(** * orbtree: generalized order statistic red-black tree

    A shallow embedding of the compact node allocator
    ([NodeAllocatorCompact], orbtree_node.h), of the tree algorithms of
    [orbtree_base] and of the public queries of [orbtree] (orbtree.h), and of
    the growth policy of [realloc_vector::vector] (vector_realloc.h).

    Conventions of the embedding:
    - node handles, indices and sizes are unsigned machine integers and are
      modelled in [N]; weights (the type [NVType]) are modelled in [Z] together
      with the bounds of their integral type;
    - a C++ exception is a value [Err e]; reading or writing a vector outside of
      its size and reading an uninitialised local are undefined behaviour in
      C++ and are reported as [Err OutOfBounds] and [Err Uninitialised];
    - loops are iterated with a fuel that is computed from the size of the node
      vector; [Err OutOfFuel] is the only artefact of the embedding. *)

From Stdlib Require Import ZArith NArith Lia List Sorted.
From stdpp Require Import base numbers option list sets sorting.

(** ** Errors and the result monad *)

Inductive error : Type :=
| Arithmetic     (* NVAdd / NVSubtract: overflow or underflow *)
| Capacity       (* new_node: reached maximum number of nodes *)
| Inconsistent   (* every other std::runtime_error thrown by a sanity check *)
| OutOfBounds    (* undefined behaviour: vector index >= size() *)
| Uninitialised  (* undefined behaviour: read of an uninitialised local *)
| OutOfFuel.     (* artefact of the embedding *)

Inductive result (A : Type) : Type :=
| Ok (a : A)
| Err (e : error).
Arguments Ok {A} a.
Arguments Err {A} e.

#[global] Instance result_ret : MRet result := fun A a => Ok a.
#[global] Instance result_bind : MBind result :=
  fun A B f m => match m with Ok a => f a | Err e => Err e end.

Definition is_ok {A} (r : result A) : bool :=
  match r with Ok _ => true | Err _ => false end.

Definition of_option {A} (e : error) (o : option A) : result A :=
  match o with Some a => Ok a | None => Err e end.

(** ** Integral weight types

    [NVType] is any integral type; its [std::numeric_limits] and the
    wrap-around of its arithmetic are determined by signedness and width. *)

Record int_kind : Type := IntKind { ik_signed : bool; ik_bits : N }.

Definition ik_modulus (k : int_kind) : Z := 2 ^ Z.of_N (ik_bits k).
Definition ik_half (k : int_kind) : Z := 2 ^ (Z.of_N (ik_bits k) - 1).

Definition ik_min (k : int_kind) : Z :=
  if ik_signed k then - ik_half k else 0.
Definition ik_max (k : int_kind) : Z :=
  if ik_signed k then ik_half k - 1 else ik_modulus k - 1.

(** Value of an arithmetic result once stored in the type. *)
Definition ik_wrap (k : int_kind) (z : Z) : Z :=
  if ik_signed k then (z + ik_half k) mod ik_modulus k - ik_half k
  else z mod ik_modulus k.

Definition in_range (k : int_kind) (z : Z) : Prop := (ik_min k <= z <= ik_max k)%Z.

Definition uint32 : int_kind := IntKind false 32.
Definition int32 : int_kind := IntKind true 32.

(** [orbtree_base::NVAdd], one component: [x[i] += y[i]] behind its checks. *)
Definition NVAdd1 (k : int_kind) (x y : Z) : result Z :=
  if (0 <? y)%Z then
    if (ik_wrap k (ik_max k - y) <? x)%Z then Err Arithmetic
    else Ok (ik_wrap k (x + y))
  else
    if (x <? ik_wrap k (ik_min k - y))%Z then Err Arithmetic
    else Ok (ik_wrap k (x + y)).

(** [orbtree_base::NVSubtract], one component. *)
Definition NVSubtract1 (k : int_kind) (x y : Z) : result Z :=
  if (0 <? y)%Z then
    if (x <? ik_wrap k (ik_min k + y))%Z then Err Arithmetic
    else Ok (ik_wrap k (x - y))
  else
    if (ik_wrap k (ik_max k + y) <? x)%Z then Err Arithmetic
    else Ok (ik_wrap k (x - y)).

(** The loop [for(i = 0; i < nr; i++)] over two arrays of [nr] components. *)
Fixpoint nv_zip (op : Z -> Z -> result Z) (x y : list Z) : result (list Z) :=
  match x, y with
  | [], [] => Ok []
  | a :: x', b :: y' =>
      r ← op a b; rs ← nv_zip op x' y'; Ok (r :: rs)
  | _, _ => Err OutOfBounds
  end.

§ **WORK ORDER**
How many lines in the records above contain the string "with"? State the number and nothing more.

§ **ANSWER BOX**
6